--- ASSIGNMENT ---
The lines to repeat are those below from the one containing "[] => returns st" down to the one containing "(** [clientfds]: [fd]", both included; reproduce them exactly and nothing else.

--- RECORDED DATA ---
──────────
(* ===== verification/NetServers.v ===== *)
(** * NetServers: the C++ servers on select, poll and epoll

    Models [server.cpp] of three folders of [Linux_Net]: [02...select], which keeps
    five clients and prints what they send, [03...poll] and [04...epoll], which send
    back what they receive. Creating the listening socket is left out.

    [select] and [epoll] receive into one buffer of 1024 bytes that all clients
    share, and print or send it as a C string; the first section says what such a
    buffer holds. What the system reports and answers is the data of a round or an
    event. Histories ([heard], [accepted], [lost], ...) are ghosts: no operation
    reads them. *)
From S2P Require Import Prelude.

(** ** A buffer that receives messages of different lengths *)

Definition MAXSIZE : nat := 1024.

(** [bzero], [memset]. *)
Definition cleared : str := replicate MAXSIZE NUL.

(** [recv] and [read] overwrite as many bytes as they return. *)
Definition recv_into (s buf : str) : str := s ++ drop (length s) buf.

(** [%s] and [strlen]: the text up to the zero; undefined where there is none in
    the buffer. *)
Definition shown (buf : str) : outcome str :=
  if decide (NUL ∈ buf) then returns (c_str buf) else undefined.

(** What is in the buffer after these messages, the last one first. *)
Definition overlay (l : list str) : str := foldr recv_into cleared l.

(** A message without a zero that fits. *)
Definition clean (s : str) : Prop := NUL ∉ s /\ length s <= MAXSIZE.

(** The loops [for (i = ...; i < ...; i++)], with a body that may not return. *)
Fixpoint for_range {S} (k i : nat) (body : nat -> S -> outcome S) (st : S) : outcome S :=
  match k with
  | O => returns st
  | Datatypes.S k' => bind_outcome (body i st) (for_range k' (Datatypes.S i) body)
  end.

(** ** select: five clients *)

Module SelectServer.

Definition MAX_CLIENTS : nat := 5.
Definition FD_SETSIZE : nat := 1024.

(** What is printed, addresses left out. *)
Inductive s_line :=
  | timeout | start_recv (i : nat) | client_close (i : nat) | recv_from (i : nat) (s : str)
  | new_connection (n : nat) | recv_first (s : str) | max_connections.

(** An empty slot of [client_sockfd] is 0. *)
Record select_srv := SelectSrv {
  client_sockfd : list nat; conn_amount : nat; maxsock : nat; buffer : str; console : list s_line;
  s_heard : list str; s_accepted : list nat; s_lost : list nat; s_closed : list nat;
  s_sent : list (nat * str) }.

(** The buffer is not initialised. *)
Definition s_start (server_fd : nat) (garbage : str) : select_srv :=
  SelectSrv (replicate MAX_CLIENTS 0) 0 server_fd garbage [] [] [] [] [] [].

(** [select] fails, times out, or reports the descriptors [ready]; [recv] gives
    [answers] of a descriptor, [None] for an error; [accept] gives a descriptor
    or fails, and [recv] on it gives [first]. *)
Inductive s_round :=
  | select_error
  | select_timeout
  | select_ready (ready : gset nat) (answers : nat -> option str) (acc : option nat) (first : option str).

Definition add_line (x : s_line) (st : select_srv) : select_srv :=
  SelectSrv (client_sockfd st) (conn_amount st) (maxsock st) (buffer st) (console st ++ [x]) (s_heard st) (s_accepted st) (s_lost st) (s_closed st) (s_sent st).

Definition print_buffer (x : str -> s_line) (st : select_srv) : outcome select_srv :=
  bind_outcome (shown (buffer st)) (fun s => returns (add_line (x s) st)).

Definition receive (s : str) (st : select_srv) : select_srv :=
  SelectSrv (client_sockfd st) (conn_amount st) (maxsock st) (recv_into s (buffer st)) (console st) (s :: s_heard st) (s_accepted st) (s_lost st) (s_closed st) (s_sent st).

(** [FD_SET] of the listening descriptor and of the slots in use; outside the set
    its behaviour is not defined. *)
Definition fd_set (server_fd : nat) (st : select_srv) : outcome (gset nat) :=
  let fds := {[server_fd]} ∪ list_to_set (filter (fun fd => fd <> 0) (client_sockfd st)) in
  if decide (set_Forall (fun fd => fd < FD_SETSIZE) fds) then returns fds else undefined.

(** [select] leaves what is ready of the descriptors up to [maxsock]. *)
Definition s_select (ready fdset : gset nat) (st : select_srv) : gset nat :=
  filter (fun fd => fd <= maxsock st) (fdset ∩ ready).

Definition close_client (i fd : nat) (st : select_srv) : select_srv :=
  SelectSrv (<[i := 0]> (client_sockfd st)) (conn_amount st) (maxsock st) (buffer st) (console st) (s_heard st) (s_accepted st) (s_lost st) (s_closed st ++ [fd]) (s_sent st).

(** The body of the loop over the clients, with the set it clears bits of. *)
Definition s_serve (answers : nat -> option str) (i : nat) (x : gset nat * select_srv) : outcome (gset nat * select_srv) :=
  let '(fdset, st) := x in
  let fd := nth i (client_sockfd st) 0 in
  if decide (fd ∈ fdset) then
    let st := add_line (start_recv i) st in
    match answers fd with
    | None | Some [] => returns (fdset ∖ {[fd]}, close_client i fd (add_line (client_close i) st))
    | Some s => map_outcome (pair fdset) (print_buffer (recv_from i) (receive s st))
    end
  else returns x.

Definition welcome : str := lit "this is server,welcome!" ++ [LF].

(** A new connection is stored and sent the whole buffer with the greeting in it;
    then the buffer is cleared. *)
Definition take_slot (fd : nat) (st : select_srv) : select_srv :=
  SelectSrv (<[conn_amount st := fd]> (client_sockfd st)) (Datatypes.S (conn_amount st)) (maxsock st) cleared (console st) [] (s_accepted st ++ [fd]) (s_lost st) (s_closed st)
    (s_sent st ++ [(fd, recv_into welcome cleared)]).
Definition lose (fd : nat) (st : select_srv) : select_srv :=
  SelectSrv (client_sockfd st) (conn_amount st) (maxsock st) (buffer st) (console st) (s_heard st) (s_accepted st ++ [fd]) (s_lost st ++ [fd]) (s_closed st) (s_sent st).
Definition raise_maxsock (fd : nat) (st : select_srv) : select_srv :=
  if decide (maxsock st < fd) then
    SelectSrv (client_sockfd st) (conn_amount st) fd (buffer st) (console st) (s_heard st) (s_accepted st) (s_lost st) (s_closed st) (s_sent st)
  else add_line max_connections st.

Definition s_accept (acc : option nat) (first : option str) (st : select_srv) : outcome select_srv :=
  match acc with
  | None => returns st
  | Some fd =>
      if (conn_amount st <? MAX_CLIENTS)%nat then
        let st := take_slot fd st in
        let st := add_line (new_connection (conn_amount st)) st in
        match first with
        | None => exits 255
        | Some s => map_outcome (raise_maxsock fd) (print_buffer recv_first (receive s st))
        end
      else returns (lose fd st)
  end.

(** One turn of [while(1)]; an error of [select] ends the loop and the program. *)
Definition s_turn (server_fd : nat) (r : s_round) (st : select_srv) : outcome select_srv :=
  bind_outcome (fd_set server_fd st) (fun fds =>
    match r with
    | select_error => exits 0
    | select_timeout => returns (add_line timeout st)
    | select_ready ready answers acc first =>
        bind_outcome (for_range (conn_amount st) 0 (s_serve answers) (s_select ready fds st, st)) (fun '(fdset, st') =>
          if decide (server_fd ∈ fdset) then s_accept acc first st' else returns st')
    end).

Fixpoint s_run (server_fd : nat) (st : select_srv) (rs : list s_round) : outcome select_srv :=
  match rs with
  | [] => returns st
  | r :: rs' => bind_outcome (s_turn server_fd r st) (fun st' => s_run server_fd st' rs')
  end.

End SelectServer.

(** ** poll: what [accept] returns is compared before it is stored *)

Module PollServer.

Definition OPEN_MAX : nat := 3.

Inductive syscall := reads (fd : nat) | writes (fd : nat) | closes (fd : nat).

(** [clientfds]: [fd] ([None] for a negative one) and whether [revents] has
    [POLLIN]; [calls] records the calls on clients, [lost] what [accept] returned and
    nothing kept. *)
Record poll_srv := PollSrv {
  clientfds : list (option nat * bool); maxi : nat; out : list str; calls : list syscall; lost : list nat }.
──────────
--- WRITTEN REPLY ---
  | [] => returns st
  | r :: rs' => bind_outcome (s_turn server_fd r st) (fun st' => s_run server_fd st' rs')
  end.

End SelectServer.

(** ** poll: what [accept] returns is compared before it is stored *)

Module PollServer.

Definition OPEN_MAX : nat := 3.

Inductive syscall := reads (fd : nat) | writes (fd : nat) | closes (fd : nat).

(** [clientfds]: [fd] ([None] for a negative one) and whether [revents] has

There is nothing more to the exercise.